━━ DATASET EXTRACT ━━
(* ===== verification/EventLog.v ===== *)
(** * The durable event log

    [storage/src/event_log.rs]: every inserted event with its record, by log
    position and by hash, in two keyspaces of one [fjall] database that are
    written in atomic batches.  The write lock serialises the operations; it
    is never poisoned unless one of them panics, so [Poisoned] does not
    arise in a run. *)

From S2P Require Import Prelude Codec External Primitives Membership Graph Insert Retain Reconnect.

(** ** The database

    The [fjall] crate is not part of the repository.  What the log uses of it:
    three ordered maps of byte strings, seen through [log_view]; an operation
    that reports success has done its work, and a batch is applied completely
    or not at all, whatever it reports. *)

Inductive log_space := BySeq | ByHash | RosterSpace.

#[export] Instance log_space_eq_dec : EqDecision log_space.
Proof. solve_decision. Defined.

Inductive batch_op :=
| BatchInsert (space : log_space) (key value : bytes)
| BatchRemove (space : log_space) (key : bytes).

Abbreviation log_maps := (log_space → gmap bytes bytes).

Definition write_space (space : log_space) (m : gmap bytes bytes) (v : log_maps) : log_maps :=
  λ s, if decide (s = space) then m else v s.

Definition run_batch_op (v : log_maps) (op : batch_op) : log_maps :=
  match op with
  | BatchInsert space key value => write_space space (<[key := value]> (v space)) v
  | BatchRemove space key => write_space space (delete key (v space)) v
  end.

Class LogDb := {
  log_db : Type;
  log_db_error : Type;
  log_view : log_db → log_maps;
  db_get : log_db → log_space → bytes → res log_db_error (option bytes);
  db_iter : log_db → log_space → res log_db_error (list (bytes * bytes));
  db_last_key : log_db → log_space → res log_db_error (option bytes);
  db_len : log_db → log_space → res log_db_error nat;
  db_insert : log_space → bytes → bytes → stM log_db log_db_error unit;
  db_commit : list batch_op → stM log_db log_db_error unit;
  db_sync : log_db → res log_db_error unit;
  db_get_Ok : ∀ db s k o, db_get db s k = Ok o → o = log_view db s !! k;
  db_iter_Ok : ∀ db s l, db_iter db s = Ok l → l = bt_entries bytes_le (log_view db s);
  db_last_key_Ok : ∀ db s o, db_last_key db s = Ok o →
    o = fst <$> last (bt_entries bytes_le (log_view db s));
  db_len_Ok : ∀ db s n, db_len db s = Ok n → n = size (log_view db s);
  db_insert_Ok : ∀ s k v db db', db_insert s k v db = (Ok tt, db') →
    ∀ s', log_view db' s' = run_batch_op (log_view db) (BatchInsert s k v) s';
  db_commit_Ok : ∀ ops db db', db_commit ops db = (Ok tt, db') →
    ∀ s, log_view db' s = foldl run_batch_op (log_view db) ops s;
  db_commit_atomic : ∀ ops r db db', db_commit ops db = (r, db') →
    (∀ s, log_view db' s = foldl run_batch_op (log_view db) ops s) ∨
    (∀ s, log_view db' s = log_view db s);
  db_get_safe : ∀ db s k, no_crash (db_get db s k);
  db_commit_safe : ∀ ops db, no_crash (db_commit ops db).1;
}.

(** [EventLogError]; the text of the cause is left out of [Corrupt]. *)
Inductive EventLogError `{LogDb} :=
| LogIo (e : log_db_error)
| Corrupt (reason : string)
| Poisoned.

Record EventLog `{LogDb} := mkEventLog { log_handle : log_db; next_seq : N }.

Section log.
Context `{Sha256} `{L : LogDb}.

Definition set_handle (db : log_db) (log : EventLog) : EventLog := mkEventLog L db (next_seq log).
Definition set_next_seq (n : N) (log : EventLog) : EventLog := mkEventLog L (log_handle log) n.

Abbreviation log_action := (stM EventLog EventLogError).

Definition log_io {A} (m : res log_db_error A) : res EventLogError A := map_err LogIo m.

(** A write to the database. *)
Definition log_write (m : stM log_db log_db_error unit) : log_action unit := λ log,
  let (r, db) := m (log_handle log) in (log_io r, set_handle db log).

Definition log_get (space : log_space) (key : bytes) : log_action (option bytes) :=
  st_lift (λ log, log_io (db_get (log_handle log) space key)).

(** ** Values *)

Definition encode_value {E} (log_seq : N) (record : RetainedEvent) : res E bytes :=
  match encode_retained_event record with
  | Ok encoded => Ok (u64_be log_seq ++ encoded)
  | Err _ => Crash Panicked
  | Crash c => Crash c
  end.

Definition decode_value (bs : bytes) : res unit (N * RetainedEvent) :=
  if decide (length bs < 8) then Err tt else
  record ← decode_retained_event (drop 8 bs);
  mret (of_be (take 8 bs), record).

Definition decode_stored (bs : bytes) : res EventLogError (N * RetainedEvent) :=
  map_err (λ _, Corrupt "stored record undecodable") (decode_value bs).

(** ** Opening *)

Definition recover_next_seq (db : log_db) : res EventLogError N :=
  last ← log_io (db_last_key db BySeq);
  match last with
  | None => mret 0%N
  | Some key =>
      if decide (length key < 8) then Err (Corrupt "by_seq key too short") else
      ok_or (u64_checked_add (of_be (take 8 key)) 1) (Corrupt "by_seq key space exhausted; refusing to wrap")
  end.

(** [EventLog::open] on the opened database. *)
Definition open (db : log_db) : res EventLogError EventLog :=
  next ← recover_next_seq db; mret (mkEventLog L db next).

(** ** Operations *)

Definition write_both (log_seq : N) (hash : EventHash) (record : RetainedEvent) : log_action unit :=
  value ← st_lift (λ _, encode_value log_seq record);
  log_write (db_commit [BatchInsert BySeq (u64_be log_seq) value; BatchInsert ByHash hash value]).

Definition with_ordering (round_received : option N) (ts : option Timestamp) (r : RetainedEvent) : RetainedEvent :=
  {| re_event := re_event r; re_seq := re_seq r; re_round := re_round r;
     re_ancestor_seqs := re_ancestor_seqs r; re_round_received := round_received;
     re_consensus_timestamp := ts |}.

Definition append (record : RetainedEvent) : log_action bool :=
  hash ← st_lift (λ _, map_err (λ _, Corrupt "hash failed") (event_hash (re_event record)));
  existing ← log_get ByHash hash;
  match existing with
  | Some value =>
      stored ← st_lift (λ _, decode_stored value);
      (if decide (re_round_received stored.2 = None ∧ is_Some (re_round_received record))
       then write_both stored.1 hash
              (with_ordering (re_round_received record) (re_consensus_timestamp record) stored.2)
       else mret tt) ;;
      mret false
  | None =>
      log ← st_get;
      let log_seq := next_seq log in
      if decide (log_seq = u64_max) then st_fail (Corrupt "by_seq key space exhausted; refusing to wrap") else
      st_modify (set_next_seq (log_seq + 1)) ;;
      write_both log_seq hash record ;;
      mret true
  end.

Definition set_ordering (hash : EventHash) (round_received : N) (ts : option Timestamp) : log_action unit :=
  existing ← log_get ByHash hash;
  match existing with
  | None => mret tt
  | Some value =>
      stored ← st_lift (λ _, decode_stored value);
      if decide (is_Some (re_round_received stored.2)) then mret tt else
      write_both stored.1 hash (with_ordering (Some round_received) ts stored.2)
  end.

Fixpoint decode_all (l : list (bytes * bytes)) : res EventLogError (list RetainedEvent) :=
  match l with
  | [] => mret []
  | e :: l => stored ← decode_stored e.2; records ← decode_all l; mret (stored.2 :: records)
  end.

Definition replay (log : EventLog) : res EventLogError (list RetainedEvent) :=
  entries ← log_io (db_iter (log_handle log) BySeq); decode_all entries.

Definition log_contains (log : EventLog) (hash : EventHash) : res EventLogError bool :=
  o ← log_io (db_get (log_handle log) ByHash hash); mret (bool_decide (is_Some o)).

Definition event_count (log : EventLog) : res EventLogError nat := log_io (db_len (log_handle log) BySeq).

(** The batch of removals; unknown hashes are skipped. *)
Fixpoint prune_batch (hashes : list EventHash) : log_action (list batch_op) :=
  match hashes with
  | [] => mret []
  | hash :: hashes =>
      existing ← log_get ByHash hash;
      ops ← match existing with
            | None => mret []
            | Some value =>
                stored ← st_lift (λ _, decode_stored value);
                mret [BatchRemove BySeq (u64_be stored.1); BatchRemove ByHash hash]
            end;
      rest ← prune_batch hashes;
      mret (ops ++ rest)
  end.

Definition log_prune (hashes : list EventHash) : log_action unit :=
  match hashes with
  | [] => mret tt
  | _ =>
      batch ← prune_batch hashes;
      match batch with [] => mret tt | _ => log_write (db_commit batch) end
  end.

Definition ROSTER_HISTORY_KEY : bytes := String.list_byte_of_string "history".

Definition log_roster_history (log : EventLog) : res EventLogError (option bytes) :=
  log_io (db_get (log_handle log) RosterSpace ROSTER_HISTORY_KEY).

Definition set_roster_history (bs : bytes) : log_action unit :=
  log_write (db_insert RosterSpace ROSTER_HISTORY_KEY bs).

Definition log_flush (log : EventLog) : res EventLogError unit := log_io (db_sync (log_handle log)).

(** ** [EventSink]: errors are printed and dropped *)

Definition sink {A} (m : log_action A) : stM EventLog unit unit := λ log,
  let (r, log') := m log in (match r with Crash c => Crash c | _ => Ok tt end, log').

Definition sink_append (record : RetainedEvent) : stM EventLog unit unit := sink (append record).
Definition sink_set_ordering (hash : EventHash) (rr : N) (ts : option Timestamp) : stM EventLog unit unit :=
  sink (set_ordering hash rr ts).
Definition sink_set_roster_history (bs : bytes) : stM EventLog unit unit := sink (set_roster_history bs).
Definition sink_prune (hashes : list EventHash) : stM EventLog unit unit := sink (log_prune hashes).
End log.

(** ** A database in memory, for evaluating the model *)

Definition memory_db : LogDb.
Proof.
  refine {| log_db := gmap bytes bytes * gmap bytes bytes * gmap bytes bytes; log_db_error := Empty_set;
    log_view := λ db s, match s with BySeq => db.1.1 | ByHash => db.1.2 | RosterSpace => db.2 end;
    db_get := λ db s k, Ok (match s with BySeq => db.1.1 | ByHash => db.1.2 | RosterSpace => db.2 end !! k);
    db_iter := λ db s, Ok (bt_entries bytes_le (match s with BySeq => db.1.1 | ByHash => db.1.2 | RosterSpace => db.2 end));
    db_last_key := λ db s, Ok (fst <$> last (bt_entries bytes_le
       (match s with BySeq => db.1.1 | ByHash => db.1.2 | RosterSpace => db.2 end)));
    db_len := λ db s, Ok (size (match s with BySeq => db.1.1 | ByHash => db.1.2 | RosterSpace => db.2 end));
    db_insert := λ s k v db, (Ok tt, match s with
       | BySeq => (<[k := v]> db.1.1, db.1.2, db.2) | ByHash => (db.1.1, <[k := v]> db.1.2, db.2)
       | RosterSpace => (db.1.1, db.1.2, <[k := v]> db.2) end);
    db_commit := λ ops db, (Ok tt,
       let v := foldl run_batch_op (λ s, match s with BySeq => db.1.1 | ByHash => db.1.2 | RosterSpace => db.2 end) ops in
       (v BySeq, v ByHash, v RosterSpace));
    db_sync := λ _, Ok tt |}; try (by intros; simplify_eq); try done.
  - by intros [] k v db db' [= <-] [].
  - by intros ops db db' [= <-] [].
  - intros ops r db db' [= _ <-]. left. by intros [].
Defined.
(* ===== verification/FrontierFacts.v ===== *)
(** * Kahn's sort of a delta

    [topo_sort] returns every event of the delta once, parents first, and
    never fails on an acyclic delta. *)

From S2P Require Import Prelude Codec External Primitives Membership Graph Ancestry.
From S2P Require Import Insert Retain Reconnect Checkpoint Proto Kahn Frontier.

Section topo.
Context `{Sha256} (evs : gmap EventHash Event).

(** The delta as a graph: the declared parents of every event. *)
Definition declared : gmap EventHash (list EventHash) := parents <$> evs.

Abbreviation inner := (Kahn.inner declared).
Definition inner_parents (e : Event) : list EventHash := filter inner (parents e).

Lemma inner_iff p : inner p ↔ is_Some (evs !! p).
Proof. unfold Kahn.inner, declared. by rewrite lookup_fmap, fmap_is_Some. Qed.

Lemma declared_Some h e : evs !! h = Some e → declared !! h = Some (parents e).
Proof. intros He. unfold declared. by rewrite lookup_fmap, He. Qed.

Lemma declared_inv h ps : declared !! h = Some ps → ∃ e, evs !! h = Some e ∧ ps = parents e.
Proof. unfold declared. rewrite lookup_fmap. intros (e & -> & He)%fmap_Some. by exists e. Qed.

(** ** The edges *)

Lemma add_edge_foldl hash ps ind ch :
  inner hash → is_Some (ind !! hash) → (∀ p, inner p → is_Some (ch !! p)) →
  let '(ind', ch') := foldl (add_edge evs hash) (ind, ch) ps in
  (∀ h, ind' !! h = if decide (h = hash)
                    then (λ n, n + N.of_nat (length (filter inner ps)))%N <$> ind !! h else ind !! h) ∧
  (∀ p, inner p → ch' !! p = (λ cs, cs ++ replicate (occ p ps) hash) <$> ch !! p).
Proof.
  intros Hin. revert ind ch. induction ps as [|p ps IH]; intros ind ch Hind Hch; simpl.
  { split.
    - intros h. case_decide; [|done]. destruct (ind !! h) as [n|]; simpl; [f_equal; lia|done].
    - intros p Hp. destruct (Hch p Hp) as [cs ->]. simpl. by rewrite app_nil_r. }
  destruct (decide (is_Some (evs !! p))) as [Hp|Hp]; rewrite <- inner_iff in Hp.
  - specialize (IH (<[hash := (default 0 (ind !! hash) + 1)%N]> ind)
      (<[p := default [] (ch !! p) ++ [hash]]> ch)).
    destruct (foldl _ _ _) as [ind' ch']. destruct IH as [IH1 IH2].
    { rewrite lookup_insert_eq. by eexists. }
    { intros q Hq. destruct (decide (q = p)) as [->|]; [rewrite lookup_insert_eq; by eexists|].
      rewrite lookup_insert_ne by done. by apply Hch. }
    rewrite filter_cons, decide_True by done. split.
    + intros h. rewrite IH1. case_decide as Hh; [|by rewrite lookup_insert_ne].
      subst h. rewrite lookup_insert_eq. destruct Hind as [n ->]. simpl. f_equal. lia.
    + intros q Hq. rewrite IH2, occ_cons by done. destruct (decide (p = q)) as [->|Hne].
      * rewrite lookup_insert_eq. destruct (Hch q Hq) as [cs ->]. simpl. by rewrite <- (assoc_L (++)).
      * by rewrite lookup_insert_ne.
  - specialize (IH ind ch Hind Hch). destruct (foldl _ _ _) as [ind' ch']. destruct IH as [IH1 IH2].
    rewrite filter_cons, decide_False by done. split; [done|].
    intros q Hq. rewrite IH2, occ_cons by done. rewrite decide_False; [done|]. by intros ->.
Qed.

(** The tables when the events of [m] have been entered. *)
Record edges (m : gmap EventHash Event) (ind : gmap EventHash N) (ch : gmap EventHash (list EventHash)) : Prop := {
  ed_dom : ∀ h, is_Some (ind !! h) ↔ inner h;
  ed_ind : ∀ h, inner h → ind !! h =
    Some (match m !! h with Some e => N.of_nat (length (inner_parents e)) | None => 0%N end);
  ed_ch : ∀ p, inner p → ∃ cs, ch !! p = Some cs ∧ (∀ c, c ∈ cs → inner c) ∧
    ∀ c, occ c cs = match m !! c with Some e => occ p (parents e) | None => 0 end;
}.

Context (Hhash : ∀ h e, evs !! h = Some e → event_hash e = Ok h).

Lemma edges_add m ind ch h e :
  edges m ind ch → evs !! h = Some e → m !! h = None →
  let '(ind', ch') := foldl (add_edge evs h) (ind, ch) (parents e) in edges (<[h := e]> m) ind' ch'.
Proof.
  intros [Hd Hi Hc] He Hm. assert (inner h) as Hin by (apply inner_iff; by exists e).
  pose proof (add_edge_foldl h (parents e) ind ch Hin) as Hf.
  destruct (foldl _ _ _) as [ind' ch']. destruct Hf as [Hf1 Hf2].
  { by apply Hd. }
  { intros p Hp. destruct (Hc p Hp) as (cs & -> & _). by eexists. }
  split.
  - intros x. rewrite Hf1. case_decide as Hx; [|apply Hd]. rewrite fmap_is_Some. apply Hd.
  - intros x Hx. rewrite Hf1. case_decide as Hxh.
    + subst x. rewrite lookup_insert_eq, (Hi h Hin), Hm. simpl. f_equal.
    + rewrite lookup_insert_ne by done. by apply Hi.
  - intros p Hp. destruct (Hc p Hp) as (cs & Hcs & Hcin & Hocc).
    exists (cs ++ replicate (occ p (parents e)) h). rewrite Hf2, Hcs by done. split; [done|]. split.
    + intros c [Hc'|[-> _]%elem_of_replicate]%elem_of_app; [by apply Hcin|done].
    + intros c. rewrite occ_app, occ_replicate, Hocc. case_decide as Hch.
      * subst c. by rewrite lookup_insert_eq, Hm.
      * rewrite lookup_insert_ne by done. lia.
Qed.

Lemma add_edges_Ok l m ind ch :
  edges m ind ch → NoDup l.*1 → (∀ h e, (h, e) ∈ l → evs !! h = Some e ∧ m !! h = None) →
  ∃ ind' ch', add_edges evs l (ind, ch) = Ok (ind', ch') ∧ edges (foldl (λ m e, <[e.1 := e.2]> m) m l) ind' ch'.
Proof.
  revert m ind ch. induction l as [|[h e] l IH]; intros m ind ch Hed Hnd Hl; [by exists ind, ch|].
  apply NoDup_cons in Hnd as [Hh Hnd]. destruct (Hl h e) as [He Hm]; [by left|].
  simpl. rewrite (Hhash h e He). simpl. pose proof (edges_add m ind ch h e Hed He Hm) as Hstep.
  destruct (foldl (add_edge evs h) (ind, ch) (parents e)) as [ind1 ch1].
  apply IH; [done|done|]. intros h' e' Hin. destruct (Hl h' e') as [He' Hm']; [by right|].
  split; [done|]. rewrite lookup_insert_ne; [done|]. intros ->. apply Hh. simpl. by apply list_elem_of_fmap_2' with (h', e').
Qed.

(** The order of a sorted delta: all events, each after its parents. *)
Record sorted_delta (es : list Event) : Prop := {
  sd_complete : ∀ h e, evs !! h = Some e → e ∈ es;
  sd_sound : ∀ e, e ∈ es → ∃ h, evs !! h = Some e;
  sd_nodup : NoDup es;
  sd_order : ∀ i e p, es !! i = Some e → p ∈ parents e → is_Some (evs !! p) →
    ∃ j ep, j < i ∧ es !! j = Some ep ∧ evs !! p = Some ep;
}.

Lemma index_events_Ok l : (∀ h, h ∈ l → inner h) → ∃ es, index_events evs l = Ok es ∧ Forall2 (λ h e, evs !! h = Some e) l es.
Proof.
  induction l as [|h l IH]; intros Hl; [by exists []; split|].
  assert (is_Some (evs !! h)) as [e He] by (apply inner_iff, Hl; by left). destruct IH as (es & Hes & Hf); [intros x Hx; apply Hl; by right|].
  exists (e :: es). cbn [index_events]. rewrite He, Hes. split; [done|by constructor].
Qed.

Lemma kahn_sorted (ordered : list EventHash) (ind : gmap EventHash N) (es : list Event) :
  kahn declared ordered [] ind (λ _, 0) → (∀ h, inner h → h ∈ ordered) →
  Forall2 (λ h e, evs !! h = Some e) ordered es → sorted_delta es.
Proof.
  intros [Hnd Hdom _ _ Hord] Hall Hf. rewrite app_nil_r in Hnd, Hdom. split.
  - intros h e He. assert (h ∈ ordered) as [i Hi]%list_elem_of_lookup by (apply Hall, inner_iff; by exists e).
    destruct (Forall2_lookup_l _ _ _ _ _ Hf Hi) as (e' & Hi' & He'). simplify_eq. by eapply list_elem_of_lookup_2.
  - intros e [i Hi]%list_elem_of_lookup. destruct (Forall2_lookup_r _ _ _ _ _ Hf Hi) as (h & _ & Hh). by exists h.
  - apply NoDup_alt. intros i j e Hi Hj.
    destruct (Forall2_lookup_r _ _ _ _ _ Hf Hi) as (h1 & Hi' & Hh1), (Forall2_lookup_r _ _ _ _ _ Hf Hj) as (h2 & Hj' & Hh2).
    assert (h1 = h2) as -> by (apply Hhash in Hh1, Hh2; congruence). by eapply NoDup_lookup.
  - intros i e p Hi Hp Hin%inner_iff. destruct (Forall2_lookup_r _ _ _ _ _ Hf Hi) as (h & Hi' & Hh).
    pose proof (Hord i h (parents e) p Hi' (declared_Some h e Hh) Hp Hin) as [j Hj]%list_elem_of_lookup.
    apply lookup_take_Some in Hj as [Hj Hlt]. destruct (Forall2_lookup_l _ _ _ _ _ Hf Hj) as (ep & Hj' & Hep).
    by exists j, ep.
Qed.
End topo.

Lemma collect_map_lookup `{Countable K} {V} (l : list (K * V)) k v :
  NoDup l.*1 → collect_map l !! k = Some v ↔ (k, v) ∈ l.
Proof.
  unfold collect_map. induction l as [|[k' v'] l IH] using rev_ind; intros Hnd.
  { simpl. rewrite lookup_empty. split; [done|by intros ?%not_elem_of_nil]. }
  rewrite fmap_app in Hnd. apply NoDup_app in Hnd as (Hnd & Hno & _).
  rewrite foldl_app, elem_of_app, list_elem_of_singleton. simpl. destruct (decide (k = k')) as [->|Hne].
  - rewrite lookup_insert_eq. split; [intros [= ->]; by right|].
    intros [Hin|[= ->]]; [|done]. destruct (Hno k'); [by apply list_elem_of_fmap_2' with (k', v)|by left].
  - rewrite lookup_insert_ne, IH by done. split; [by left|]. intros [?|[= -> ->]]; done.
Qed.

Lemma NoDup_hm_iter `{HashOrder} `{Countable K} {V} (m : gmap K V) : NoDup (hm_iter m).*1.
Proof. unfold hm_iter. rewrite hash_order_perm. apply NoDup_fst_map_to_list. Qed.

Lemma collect_hm_iter `{HashOrder} `{Countable K} {V} (m : gmap K V) : collect_map (hm_iter m) = m.
Proof.
  apply map_eq. intros k. apply option_eq. intros v.
  rewrite collect_map_lookup by apply NoDup_hm_iter. apply elem_of_hm_iter.
Qed.

Lemma need_nil evs e : need (declared evs) [] (parents e) = length (inner_parents evs e).
Proof.
  unfold need, inner_parents. f_equal. apply list_filter_iff. intros p. pose proof (not_elem_of_nil p). tauto.
Qed.

(** The queue the loop starts from. *)
Lemma kahn_start `{HashOrder} evs ind ch :
  edges evs evs ind ch → kahn (declared evs) [] (filter (λ e, e.2 = 0%N) (hm_iter ind)).*1 ind (λ _, 0).
Proof.
  intros Hed. set (queue := (filter _ (hm_iter ind)).*1).
  assert (∀ h, h ∈ queue ↔ ind !! h = Some 0%N) as Hqueue.
  { intros h. unfold queue. rewrite list_elem_of_fmap. split.
    - intros ([h' n] & -> & [Hn Hin]%list_elem_of_filter). simpl in *. subst n. by apply elem_of_hm_iter in Hin.
    - intros Hh. exists (h, 0%N). split; [done|]. apply list_elem_of_filter. split; [done|by apply elem_of_hm_iter]. }
  split.
  - simpl. eapply sublist_NoDup; [apply (NoDup_hm_iter ind)|]. apply fmap_sublist, sublist_filter.
  - intros h Hh%Hqueue. apply (ed_dom _ _ _ _ Hed). by eexists.
  - intros h ps (e & He & ->)%declared_inv. rewrite (ed_ind _ _ _ _ Hed) by (apply inner_iff; by exists e).
    by rewrite He, need_nil, Nat.add_0_r.
  - intros h ps (e & He & ->)%declared_inv. simpl.
    rewrite Hqueue, (ed_ind _ _ _ _ Hed) by (apply inner_iff; by exists e). rewrite He, need_nil.
    split; [intros [= Hn]; lia|]. intros Hn. do 2 f_equal. lia.
  - by intros i h e p Hi.
Qed.

Lemma edges_start evs : edges evs ∅ ((λ _, 0%N) <$> evs) ((λ _, []) <$> evs).
Proof.
  split.
  - intros h. by rewrite lookup_fmap, fmap_is_Some, inner_iff.
  - intros h [e He]%inner_iff. by rewrite lookup_fmap, He, lookup_empty.
  - intros p [e He]%inner_iff. exists []. rewrite lookup_fmap, He. split; [done|]. split; [by intros c ?%not_elem_of_nil|].
    intros c. by rewrite lookup_empty.
Qed.

(** Sorting an acyclic delta succeeds. *)
Lemma topo_sort_Ok `{Sha256, HashOrder} (evs : gmap EventHash Event) (rank : EventHash → nat) :
  (∀ h e, evs !! h = Some e → event_hash e = Ok h) →
  (∀ h e p, evs !! h = Some e → p ∈ parents e → is_Some (evs !! p) → rank p < rank h) →
  ∃ es, topo_sort evs = Ok es ∧ sorted_delta evs es.
Proof.
  intros Hhash Hrank. unfold topo_sort.
  destruct (add_edges_Ok evs Hhash (hm_iter evs) ∅ _ _ (edges_start evs) (NoDup_hm_iter evs))
    as (ind & ch & -> & Hed).
  { intros h e He. rewrite lookup_empty. by apply elem_of_hm_iter in He. }
  change (foldl _ ∅ (hm_iter evs)) with (collect_map (hm_iter evs)) in Hed. rewrite collect_hm_iter in Hed.
  unfold mbind at 1, res_bind at 1.
  destruct (emit_Ok (E := GossipError) (DT := gmap EventHash N) (declared evs) ch) with (fuel := size evs) (ordered := [] : list EventHash)
    (queue := (filter (λ e, e.2 = 0%N) (hm_iter ind)).*1) (ind := ind) as (ordered & ind' & -> & Hk').
  { intros p Hp. destruct (ed_ch _ _ _ _ Hed p Hp) as (cs & Hcs & Hin & Hocc). exists cs.
    split; [done|]. split; [done|]. intros c ps (e & He & ->)%declared_inv. by rewrite Hocc, He. }
  { by eapply kahn_start. }
  { unfold declared. by rewrite map_size_fmap. }
  assert (∀ h, Kahn.inner (declared evs) h → h ∈ ordered) as Hall.
  { eapply (kahn_done _ rank); [|exact Hk']. intros h ps p (e & He & ->)%declared_inv Hp Hin%inner_iff. by eapply Hrank. }
  pose proof (k_nodup _ _ _ _ _ Hk') as Hnd. pose proof (k_dom _ _ _ _ _ Hk') as Hdom. rewrite app_nil_r in Hnd, Hdom.
  destruct (index_events_Ok evs ordered Hdom) as (es & Hes & Hf).
  exists es. split; [|by eapply kahn_sorted].
  unfold mbind at 1, res_bind at 1. rewrite decide_False; [done|]. intros Hne. apply Hne.
  rewrite <- size_dom. rewrite <- (size_list_to_set (C := gset EventHash)) by done. f_equal.
  apply set_eq. intros h. rewrite elem_of_list_to_set, elem_of_dom, <- inner_iff. by split; [apply Hdom|apply Hall].
Qed.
━━━
● PROBLEM DETAILS
Scan the records above for the word "refusing" and return every line where it occurs.

● PROBLEM SOLUTION
      ok_or (u64_checked_add (of_be (take 8 key)) 1) (Corrupt "by_seq key space exhausted; refusing to wrap")
      if decide (log_seq = u64_max) then st_fail (Corrupt "by_seq key space exhausted; refusing to wrap") else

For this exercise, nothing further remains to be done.